Les créances, objet de la décision prononcées par l'arrêt de la cour d'appel de Paris, lesquelles sont exigibles, correspondent aux rappels de salaires dus au titre des rémunérations impayées pendant les périodes de mise à pied et aux congés payés afférents, à un rappel de prime exceptionnelle, laquelle constitue une rémunération au sens de l'article L. 3253-2 du code du travail, et aux congés payés afférents, à une indemnité de préavis prévue à l'article L.1234-5 du code du travail et aux congés payés afférents, à une indemnité de licenciement prévue par la convention collective nationale des hôtels, cafés, restaurants et à une indemnité de licenciement abusif accordée sur le fondement de l'article L.1235-5 du code du travail.

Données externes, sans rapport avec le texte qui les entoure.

(* ===== verification/MpThm.v ===== *)
(** The operations of [libmp] as a machine whose state holds integers, and the
    theorems on vectors, division and conversions. *)

From S2P Require Import Prelude Eff MpVec MpHeap MpVecThm MpCmp MpMul MpVecMul MpKaratsuba MpInt MpState MpArith MpMulInt MpShift MpGrow MpDigit MpDiv MpDivInt MpDivThm.

(** * The operations *)

Inductive mpop :=
  | Onew (n : Z) | Ocopy (b : Z) | Ofree (b : Z) | Oassign (b d : Z)
  | Oadd (a b d : Z) | Osub (a b d : Z) | Omul (a b d : Z)
  | Oleft (a k d : Z) | Oright (a k d : Z)
  | Odiv (a b q r : Z) | Omod (a n d : Z) | Ocmp (a b : Z).

(** None of these operations makes a field; a [reduce] that declines stands for the
    function that is never called. *)
Definition nofield : Z -> Z -> Z -> eff mpstate Z := fun _ _ _ => mret 1.

Definition run_mpop (o : mpop) : eff mpstate Z :=
  match o with
  | Onew n => mpnew n
  | Ocopy b => mpcopy b
  | Ofree b => mpfree b;; mret 0
  | Oassign b d => mpassign b d;; mret 0
  | Oadd a b d => mpadd a b d;; mret 0
  | Osub a b d => mpsub a b d;; mret 0
  | Omul a b d => mpmul a b d;; mret 0
  | Oleft a k d => mpleft a k d;; mret 0
  | Oright a k d => mpright a k d;; mret 0
  | Odiv a b q r => mpdiv a b q r;; mret 0
  | Omod a n d => mpmod nofield a n d;; mret 0
  | Ocmp a b => mpcmp a b
  end.

(** ** The specification: a map from pointers to integers *)

Notation numbers := (gmap Z Z).

(** A destination is an integer of the program, not a constant of the library. *)
Definition dest (n : numbers) (d : Z) : Prop := 0 < d /\ is_Some (n !! d).
Definition src (n : numbers) (b : Z) : Prop := is_Some (n !! b).
Definition value_at (n : numbers) (b : Z) : Z := default 0 (n !! b).

(** What a caller must respect: the arguments exist; the cases in which a quotient or
    a remainder is wrong are left out. *)
Definition lawful (n : numbers) (o : mpop) : Prop :=
  match o with
  | Onew k => 0 <= k
  | Ocopy b => src n b
  | Ofree b => dest n b
  | Oassign b d => src n b /\ dest n d
  | Oadd a b d | Osub a b d | Omul a b d => src n a /\ src n b /\ dest n d
  | Oleft a _ d | Oright a _ d => src n a /\ dest n d
  | Odiv a b q r => src n a /\ src n b /\ dest n q /\ dest n r /\ q <> r /\ q <> a /\ q <> b /\
      let x := value_at n a in let y := value_at n b in
      y <> 0 /\ ~ small_pow2 y /\ (zsign x = zsign y -> 0 <= value_at n q) /\ (x < 0 -> Z.rem x y <> 0)
  | Omod a m d => src n a /\ src n m /\ dest n d /\
      let x := value_at n a in let y := value_at n m in 0 < y /\ ~ small_pow2 y /\ (x < 0 -> x mod y <> 0)
  | Ocmp a b => src n a /\ src n b
  end.

Definition shifted (x k : Z) : Z := if 0 <? k then x * 2 ^ k else Z.quot x (2 ^ - k).

(** The effect on the integers; [r] is what the operation answers. *)
Definition meaning (n : numbers) (o : mpop) (r : Z) : numbers :=
  match o with
  | Onew _ => <[r := 0]> n
  | Ocopy b => <[r := value_at n b]> n
  | Ofree b => delete b n
  | Oassign b d => <[d := value_at n b]> n
  | Oadd a b d => <[d := value_at n a + value_at n b]> n
  | Osub a b d => <[d := value_at n a - value_at n b]> n
  | Omul a b d => <[d := value_at n a * value_at n b]> n
  | Oleft a k d => <[d := shifted (value_at n a) k]> n
  | Oright a k d => <[d := shifted (value_at n a) (- k)]> n
  | Odiv a b q r => <[r := Z.rem (value_at n a) (value_at n b)]> (<[q := Z.quot (value_at n a) (value_at n b)]> n)
  | Omod a m d => <[d := value_at n a mod value_at n m]> n
  | Ocmp _ _ => n
  end.

(** The answer: a new pointer, or how two integers compare. *)
Definition answered (n : numbers) (o : mpop) (r : Z) : Prop :=
  match o with
  | Onew _ | Ocopy _ => 0 < r /\ n !! r = None
  | Ocmp a b => Z.sgn r = Z.sgn (value_at n a - value_at n b)
  | _ => r = 0
  end.

(** The state holds the integers. *)
Definition holds (s : mpstate) (n : numbers) : Prop := wf s /\ forall b, match n !! b with Some x => Num s b x | None => ints s !! b = None end.

Lemma holds_src s n b : holds s n -> src n b -> Num s b (value_at n b).
Proof. intros [_ H] [x Hx]. specialize (H b). unfold value_at. by rewrite Hx in H |- *. Qed.

Lemma holds_int s n d : holds s n -> dest n d -> 0 < d /\ exists m, ints s !! d = Some m /\ has m MPnorm = true.
Proof.
  intros [_ H] [H0 [x Hx]]. specialize (H d). rewrite Hx in H. destruct H as (m & l & Hm & _ & _ & _ & Hn & _). eauto.
Qed.

(** One integer was written, another is new or is gone. *)
Lemma holds_write s s' n d z : holds s n -> wf s' -> frame d s s' -> Num s' d z -> holds s' (<[d := z]> n).
Proof.
  intros [W H] W' F Hd. split; [done|]. intros b. destruct (decide (b = d)) as [->|Hne]; [by rewrite lookup_insert_eq|].
  rewrite lookup_insert_ne by done. specialize (H b). destruct (n !! b); [by eapply frame_num|]. by rewrite (f_ints _ _ _ F).
Qed.

Lemma holds_free s s' n d : holds s n -> wf s' -> frame d s s' -> ints s' !! d = None -> holds s' (delete d n).
Proof.
  intros [W H] W' F Hd. split; [done|]. intros b. destruct (decide (b = d)) as [->|Hne]; [by rewrite lookup_delete_eq|].
  rewrite lookup_delete_ne by done. specialize (H b). destruct (n !! b); [by eapply frame_num|]. by rewrite (f_ints _ _ _ F).
Qed.

Lemma holds_fresh s n b : holds s n -> ints s !! b = None -> n !! b = None.
Proof. intros [_ H] Hb. specialize (H b). destruct (n !! b) as [x|]; [|done]. destruct (num_int _ _ _ H). congruence. Qed.

(** ** Division, for the machine *)

Lemma quot_zsign x y : y <> 0 -> Z.quot x y = (if zsign x =? zsign y then 1 else -1) * (Z.abs x / Z.abs y).
Proof.
  intros Hy. rewrite Z.quot_div by done. destruct (Z.eq_dec x 0) as [->|Hx].
  - rewrite Z.abs_0, Z.div_0_l by lia. by rewrite !Z.mul_0_r.
  - f_equal. unfold zsign. destruct (Z.ltb_spec x 0), (Z.ltb_spec y 0); rewrite ?(Z.sgn_neg x), ?(Z.sgn_pos x), ?(Z.sgn_neg y), ?(Z.sgn_pos y) by lia; done.
Qed.

Lemma rem_zsign_any x y : y <> 0 -> Z.rem x y = zsign x * (Z.abs x mod Z.abs y).
Proof.
  intros Hy. rewrite Z.rem_mod by done. destruct (Z.eq_dec x 0) as [->|Hx].
  - rewrite Z.abs_0, Z.mod_0_l by lia. by rewrite !Z.mul_0_r.
  - f_equal. unfold zsign. destruct (Z.ltb_spec x 0); [apply Z.sgn_neg|apply Z.sgn_pos]; lia.
Qed.

Lemma odiv_run s n a b q r : holds s n -> lawful n (Odiv a b q r) ->
  exists s', mpdiv a b q r s = Ok (tt, s') /\ holds s' (meaning n (Odiv a b q r) 0).
Proof.
  intros Hs (Ha & Hb & Hq & Hr & Hqr & Hqa & Hqb & Hy & Hsm & Hsg & Hz). pose proof (holds_src _ _ _ Hs Ha) as Na. pose proof (holds_src _ _ _ Hs Hb) as Nb.
  destruct (holds_int _ _ _ Hs Hq) as (Hq0 & mq & Iq & Fq). destruct (holds_int _ _ _ Hs Hr) as (Hr0 & mr & Ir & Fr).
  pose proof Hs as [W H]. cbn [meaning]. set (x := value_at n a) in *. set (y := value_at n b) in *.
  destruct (mpdiv_run s a b q r x y W Na Nb Hy Hsm) as (s' & E & W' & F & Q & R); try done; [right; split; [done|by exists mq]|right; split; [done|by exists mr]|].
  exists s'. split; [done|]. split; [done|]. destruct (Q ltac:(unfold nil; lia)) as (mq' & Iq' & Nq). rewrite Iq in Iq'. injection Iq' as <-.
  specialize (R ltac:(unfold nil; lia)). cbv zeta in R.
  assert (Sq : zsign x = zsign y -> mp_sign mq = 1).
  { intros E0. specialize (Hsg E0). pose proof (holds_src s n q Hs (proj2 Hq)) as Nq'. destruct (num_reads _ _ _ W Nq') as (m' & l & R').
    rewrite (r_int _ _ _ _ _ R') in Iq. injection Iq as ->. rewrite (reads_sign _ _ _ _ _ R'). unfold zsign. by rewrite (proj2 (Z.ltb_ge _ 0)). }
  assert (Nq1 : Num s' q (Z.quot x y)).
  { rewrite quot_zsign by done. destruct (Z.ltb_spec (Z.abs x) (Z.abs y)) as [Hlt|Hge].
    - rewrite Z.div_small, Z.mul_0_r by lia. done.
    - destruct (Z.eqb_spec (zsign x) (zsign y)) as [E0|E0]; [by rewrite Sq in Nq|done]. }
  assert (Nr1 : Num s' r (Z.rem x y)).
  { rewrite rem_zsign_any by done. apply mag_num in R; [|intros E0].
    - destruct (Z.eqb_spec (Z.abs x mod Z.abs y) 0) as [E0|E0]; [rewrite E0, Z.mul_0_r in *; done|done].
    - rewrite E0. cbn [Z.eqb andb]. destruct (_ || _); [done|]. unfold zsign. destruct (Z.ltb_spec x 0) as [Hlt|]; [|done].
      destruct (Hz Hlt). by rewrite rem_zsign_any, E0, Z.mul_0_r by done. }
  intros c. destruct (decide (c = r)) as [->|Hcr]; [by rewrite lookup_insert_eq|]. rewrite lookup_insert_ne by done.
  destruct (decide (c = q)) as [->|Hcq]; [by rewrite lookup_insert_eq|]. rewrite lookup_insert_ne by done.
  assert (Hc : c ∉ [q; r]) by (rewrite !not_elem_of_cons; split_and!; [done|done|apply not_elem_of_nil]).
  specialize (H c). destruct (n !! c); [by eapply frames_num|]. by rewrite (fs_ints _ _ _ F).
Qed.

(** ** One operation *)

Lemma step_dest (c : eff mpstate unit) s n d z : holds s n ->
  (exists s', c s = Ok (tt, s') /\ wf s' /\ frame d s s' /\ Num s' d z) ->
  exists r s', (c;; mret 0) s = Ok (r, s') /\ r = 0 /\ holds s' (<[d := z]> n).
Proof.
  intros Hs (s' & E & W' & F & Nd). exists 0, s'. rewrite (eff_bind_ok _ _ _ _ _ E). split; [done|]. split; [done|]. by eapply holds_write.
Qed.

Lemma sgn_diff c x y : (c < 0 <-> x < y) -> (c = 0 <-> x = y) -> Z.sgn c = Z.sgn (x - y).
Proof.
  intros H1 H2. destruct (Z.lt_trichotomy x y) as [H|[H|H]].
  - rewrite !Z.sgn_neg; [done|lia|by apply H1].
  - rewrite (proj2 H2 H). replace (x - y) with 0 by lia. done.
  - rewrite !Z.sgn_pos; [done|lia|]. destruct (Z.lt_trichotomy c 0) as [Hc|[Hc|Hc]]; [apply H1 in Hc; lia|apply H2 in Hc; lia|done].
Qed.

Ces créances dont le montant n'a pas été avancé par l'AGS sont garanties par les privilèges définis aux articles L.3253-2 et L.3253-3 du code du travail et 2331 4° et 2375 2° du code civil, lesquels s'appliquent même sur la période de travail qui ne précède pas immédiatement le jugement d'ouverture, étant précisé que les rémunérations dues à M. C. sont inférieures aux plafonds fixés par ces dispositions ; de même l'indemnité de licenciement, d'un montant de 3 595,27 euros, garantie par le privilège des articles 2331 et 2375 du code civil, est inférieure au plafond prévu à l'article L.3253-2 qui est fixé, conformément à l'article D.3253-1 du même code, à deux fois le plafond retenu, par mois, pour le calcul des cotisations de sécurité sociale, lequel est fixé mensuellement à 3 377 euros en 2019.

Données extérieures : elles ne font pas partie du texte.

Definition get_data_from_google (role : string) (pages : list results_page)
  : M unit :=
  let total_data := [] in
  let url := role ++ " site:linkedin.com/in -jobs" in
  let only_english := "language:en" in
  let only_indians := "location:In" in
  let search_url :=
    "https://www.google.com/search?q=" ++ url ++ only_english ++ only_indians in
  _ <~ emit Chrome ;;
  _ <~ emit (Get search_url) ;;
  total_data <~ while_next_exists role pages total_data ;;
  _ <~ emit Quit ;;
  _ <~ emit (ToExcel (role ++ "linkedProfiles.xlsx") total_data) ;;
  ret tt.

(** The run of [get_data_from_google(role)] from a fresh trace. *)
Definition run (role : string) (pages : list results_page)
  : result unit * list event :=
  get_data_from_google role pages [].

(** How often [driver.quit()] was called. *)
Definition quits (t : list event) : nat :=
  List.length (List.filter (fun e => match e with Quit => true | _ => false end) t).

(** ** The normaliser as the specification words it *)

(** The allowed set of the specification: alphanumerics, whitespace, the
    period, the hyphen and the plus sign. *)
Definition allowed_spec (c : ascii) : bool :=
  PyStr.is_alnum c || PyStr.is_space c
  || Ascii.eqb c "." || Ascii.eqb c "-" || Ascii.eqb c "+".

Definition joined (w : word_arg) : string :=
  match w with
  | Seq l => PyStr.join " " l
  | Str s => s
  end.

Definition normalize_spec (w : word_arg) : string :=
  PyStr.strip (PyStr.filter allowed_spec (joined w)).

Definition is_blank (c : ascii) : bool := Ascii.eqb c " ".
Lemma for_events_calls (evs : list string) (templatearn topicarn : pyval)
  (w : world) :
  exists n,
    calls (snd (for_events evs templatearn topicarn w)) =
    (calls w ++ firstn n (map (fun e => subscribe_to_event_call templatearn e topicarn) evs))%list.
Proof.
  revert w. induction evs as [|e evs IH]; intros w.
  - exists 0. simpl. now rewrite app_nil_r.
  - cbn [for_events]. unfold bind, inspector_subscribe_to_event.
    destruct (subscribe_to_event_reply w templatearn e topicarn) as [d|x|].
    + destruct (IH (log_call (subscribe_to_event_call templatearn e topicarn) w))
        as [n Hn].
      exists (S n). rewrite Hn. simpl. now rewrite <- app_assoc.
    + exists 1. reflexivity.
    + exists 1. reflexivity.
Qed.

Lemma for_events_accepted (evs : list string) (templatearn topicarn : pyval)
  (w : world) :
  (forall e, In e evs ->
     exists d, subscribe_to_event_reply w templatearn e topicarn = Ok d) ->
  exists w',
    for_events evs templatearn topicarn w = (Ok tt, w') /\
    subscribe_to_event_reply w' = subscribe_to_event_reply w /\
    calls w' =
    (calls w ++ map (fun e => subscribe_to_event_call templatearn e topicarn) evs)%list.
Proof.
  revert w. induction evs as [|e evs IH]; intros w H.
  - exists w. simpl. now rewrite app_nil_r.
  - cbn [for_events]. unfold bind, inspector_subscribe_to_event.
    destruct (H e (or_introl eq_refl)) as [d Hd]. rewrite Hd.
    destruct (IH (log_call (subscribe_to_event_call templatearn e topicarn) w))
      as (w' & R & S1 & C).
    { intros e' He'. simpl. apply H. now right. }
    exists w'. rewrite R, S1, C. simpl. now rewrite <- app_assoc.
Qed.

(** [C7]: whatever the service answers, the subscription calls issued are
    the first ones of run-started, run-completed and run-state-changed, in
    that order, against the given template and topic, and none is for
    [FINDING_REPORTED]; when the service accepts them, exactly these three
    are issued and the method returns. *)
Theorem C7_subscribe_to_event (templatearn topicarn : pyval) (w : world) :
  (exists n issued,
     calls (snd (subscribe_to_event templatearn topicarn w)) =
       (calls w ++ issued)%list /\
     issued = firstn n (subscriptions templatearn topicarn) /\
     forall r e t, In (subscribe_to_event_call r e t) issued ->
                   e <> "FINDING_REPORTED") /\
  ((forall e, In e events ->
      exists d, subscribe_to_event_reply w templatearn e topicarn = Ok d) ->
   exists w',
     subscribe_to_event templatearn topicarn w = (Ok PNone, w') /\
     calls w' = (calls w ++ subscriptions templatearn topicarn)%list).
Proof.
  split.
  - destruct (for_events_calls events templatearn topicarn w) as [n Hn].
    exists n, (firstn n (subscriptions templatearn topicarn)).
    split; [|split; [reflexivity|]].
    + unfold subscribe_to_event, bind, ret.
      destruct (for_events events templatearn topicarn w) as [[[]|x|] w'];
        exact Hn.
    + intros r e t Hin. apply In_firstn in Hin. simpl in Hin.
      destruct Hin as [E | [E | [E | []]]]; injection E as _ <- _; discriminate.
  - intros H. destruct (for_events_accepted events templatearn topicarn w H)
      as (w' & R & _ & C).
    exists w'. unfold subscribe_to_event, bind, ret. rewrite R. auto.
Qed.

Lemma get_feeds_run (cveid : string) (w : world) :
  get_feeds json_loads (PStr cveid) w =
  (match requests_get_reply w (feed_url cveid) with
   | Ok r => if (status_code r =? 200)%Z then json_loads (text r) else Ok PNone
   | Raise e => Raise e
   | OutOfFuel => OutOfFuel
   end,
   log_call (requests_get_call (feed_url cveid)) w).
Proof.
  unfold get_feeds, bind, lift, requests_get, ret, feed_url. simpl.
  destruct (requests_get_reply w _) as [r|e|]; try reflexivity.
  destruct (status_code r =? 200)%Z; reflexivity.
Qed.

(** [C2], as the code has it: [get_feeds] issues one GET to the address of
    the feed; with status 200 its result is what [json.loads] makes of the
    body; with any other status it returns [None]; a transport failure is
    not caught and reaches the caller as the exception it is. *)
Theorem C2_get_feeds (cveid : string) (w : world) :
  snd (get_feeds json_loads (PStr cveid) w) =
    log_call (requests_get_call (feed_url cveid)) w /\
  (forall r, requests_get_reply w (feed_url cveid) = Ok r ->
     status_code r = 200%Z ->
     fst (get_feeds json_loads (PStr cveid) w) = json_loads (text r)) /\
  (forall r, requests_get_reply w (feed_url cveid) = Ok r ->
     status_code r <> 200%Z ->
     fst (get_feeds json_loads (PStr cveid) w) = Ok PNone) /\
  (forall e, requests_get_reply w (feed_url cveid) = Raise e ->
     fst (get_feeds json_loads (PStr cveid) w) = Raise e).
Proof.
  rewrite get_feeds_run. simpl. repeat split.
  - intros r -> E. now rewrite E.
  - intros r -> E. apply Z.eqb_neq in E. now rewrite E.
  - intros e ->. reflexivity.
Qed.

Par conséquent, aucun délai de paiement ne peut être opposé et imposé à M. C. dont la créance n'est pas soumise aux délais du plan de sauvegarde, étant précisé qu'en l'espèce il n'est établi ni même allégué par la société appelante que M. C. aurait accepté les délais fixés par le plan de sauvegarde qui a été arrêté par jugement du 13 août 2015.

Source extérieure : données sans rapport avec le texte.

(** * Mutual-fund asset allocation engine: a shallow embedding

    The Python module [asset_allocation_engine.py] is embedded function by
    function.  Conventions of the embedding:

    - Python [int] values ([age]) are [Z].  Python [float] values are
      modelled twice.  The first embedding takes them as exact rationals in
      canonical form ([Qc]): it carries the statements about order,
      structure, sharing and tolerances, which do not depend on how a
      product or a sum is rounded.  The second embedding (module [Dbl], over
      the doubles of module [F64]) rounds every operation to the nearest
      IEEE 754 double, has the infinities and NaN, and lets [round] raise
      the way Python's does: it carries the statements that pin a computed
      value, a comparison of computed values or an exception.
    - A Python [dict] is an insertion-ordered association list ([dict V]):
      [dict_set] overwrites in place or appends, [dict_get] is a lookup.
    - [FundAllocation] objects live in an explicit store ([heap]); the
      dictionaries of the engine map keys to references into it, so two
      dictionaries can share one object the way the Python ones do.
    - Code that threads the store and can raise is written in a small
      state-and-exception monad ([M]). *)

From Stdlib Require Import ZArith QArith Qcanon Qpower Qabs Lia Lqa String Ascii List.
From stdpp Require Import base list.
Import ListNotations.

Local Open Scope Z_scope.

(** ** Numbers *)

Module Num.

Definition of_Z (n : Z) : Qc := Q2Qc (inject_Z n).

Definition ltb (x y : Qc) : bool :=
  match (x ?= y)%Qc with Lt => true | _ => false end.

Definition leb (x y : Qc) : bool :=
  match (x ?= y)%Qc with Gt => false | _ => true end.

Definition gtb (x y : Qc) : bool := ltb y x.
Definition geb (x y : Qc) : bool := leb y x.

(** Python's [max(a, b)] returns [b] only when [b > a]; [min(a, b)]
    returns [b] only when [b < a]. *)
Definition max (a b : Qc) : Qc := if gtb b a then b else a.
Definition min (a b : Qc) : Qc := if ltb b a then b else a.

(** Python's [abs]. *)
Definition abs (x : Qc) : Qc := if ltb x (of_Z 0) then (- x)%Qc else x.

(** Round half to even, the rule of Python 3's [round]. *)
Definition round_half_even (x : Qc) : Z :=
  let n := Qnum x in
  let d := Zpos (Qden x) in
  let q := n / d in
  let r := n mod d in
  match 2 * r ?= d with
  | Lt => q
  | Gt => q + 1
  | Eq => if Z.even q then q else q + 1
  end.

(** [round(x, 2)]. *)
Definition round2 (x : Qc) : Qc :=
  Q2Qc (round_half_even (x * of_Z 100)%Qc # 100).

(** Python's [sum]: starts from [0] and adds from the left. *)
Definition sum (l : list Qc) : Qc :=
  fold_left (fun acc x => (acc + x)%Qc) l (of_Z 0).

End Num.

Abbreviation qz := Num.of_Z.

(** ** Strings *)

Module Str.

Definition is_upper (c : ascii) : bool :=
  let n := nat_of_ascii c in ((65 <=? n) && (n <=? 90))%nat.
Definition is_lower (c : ascii) : bool :=
  let n := nat_of_ascii c in ((97 <=? n) && (n <=? 122))%nat.
Definition upper (c : ascii) : ascii :=
  if is_lower c then ascii_of_nat (nat_of_ascii c - 32) else c.
Definition lower (c : ascii) : ascii :=
  if is_upper c then ascii_of_nat (nat_of_ascii c + 32) else c.

(** [str.title()] on ASCII text: a letter that follows a letter is
    lowercased, any other letter is uppercased. *)
Fixpoint title_from (prev_cased : bool) (s : string) : string :=
  match s with
  | EmptyString => EmptyString
  | String c s' =>
      if is_upper c || is_lower c
      then String (if prev_cased then lower c else upper c) (title_from true s')
      else String c (title_from false s')
  end.
Definition title (s : string) : string := title_from false s.

(** [s.replace("_", " ")]. *)
Fixpoint underscores_to_spaces (s : string) : string :=
  match s with
  | EmptyString => EmptyString
  | String c s' =>
      String (if Ascii.eqb c "_"%char then " "%char else c) (underscores_to_spaces s')
  end.

(** [sep.join(parts)]. *)
Fixpoint join (sep : string) (parts : list string) : string :=
  match parts with
  | [] => ""%string
  | [p] => p
  | p :: rest => (p ++ sep ++ join sep rest)%string
  end.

Par conséquent, la société Planet Pyrénées devra régler à M. C., sans délai, l'intégralité des condamnations prononcées par la cour d'appel de Paris, le jugement étant infirmé en ce qu'il a condamné en paiement la société appelante dans la mesure où M. C. dispose déjà d'un titre exécutoire la condamnant, sans qu'il n'y ait lieu dès lors de rectifier l'erreur matérielle affectant la décision dont appel.
PAR CES MOTIFS
Statuant publiquement, par arrêt réputé contradictoire,
Reçoit l'appel de la société Planet Pyrénées,
Infirme le jugement du 7 février 2018 sauf en ce qu'il a débouté la société Planet Pyrénées de sa demande de dommages-intérêts pour procédure abusive et en ce qu'il l'a condamnée aux dépens,
Statuant à nouveau,
Dit que la créance de M. C. à l'encontre de la société Planet Pyrénées n'est pas soumise aux délais du plan de sauvegarde,
Dit que la société Planet Pyrénées devra payer sans délai à M. C. l'intégralité des condamnations prononcées par la cour d'appel de Paris le 15 octobre 2015,
Déboute la société Planet Pyrénées de toutes ses demandes,
Condamne la société Planet Pyrénées à verser à M. Khay Alain C. la somme de 2 000 euros en application des dispositions de l'article 700 du code de procédure civile,
Condamne la société Planet Pyrénées aux dépens de la procédure d'appel qui seront recouvrés par maître Mélina P., pour ceux dont elle a fait l'avance, conformément aux dispositions de l'article 699 du code de procédure civile.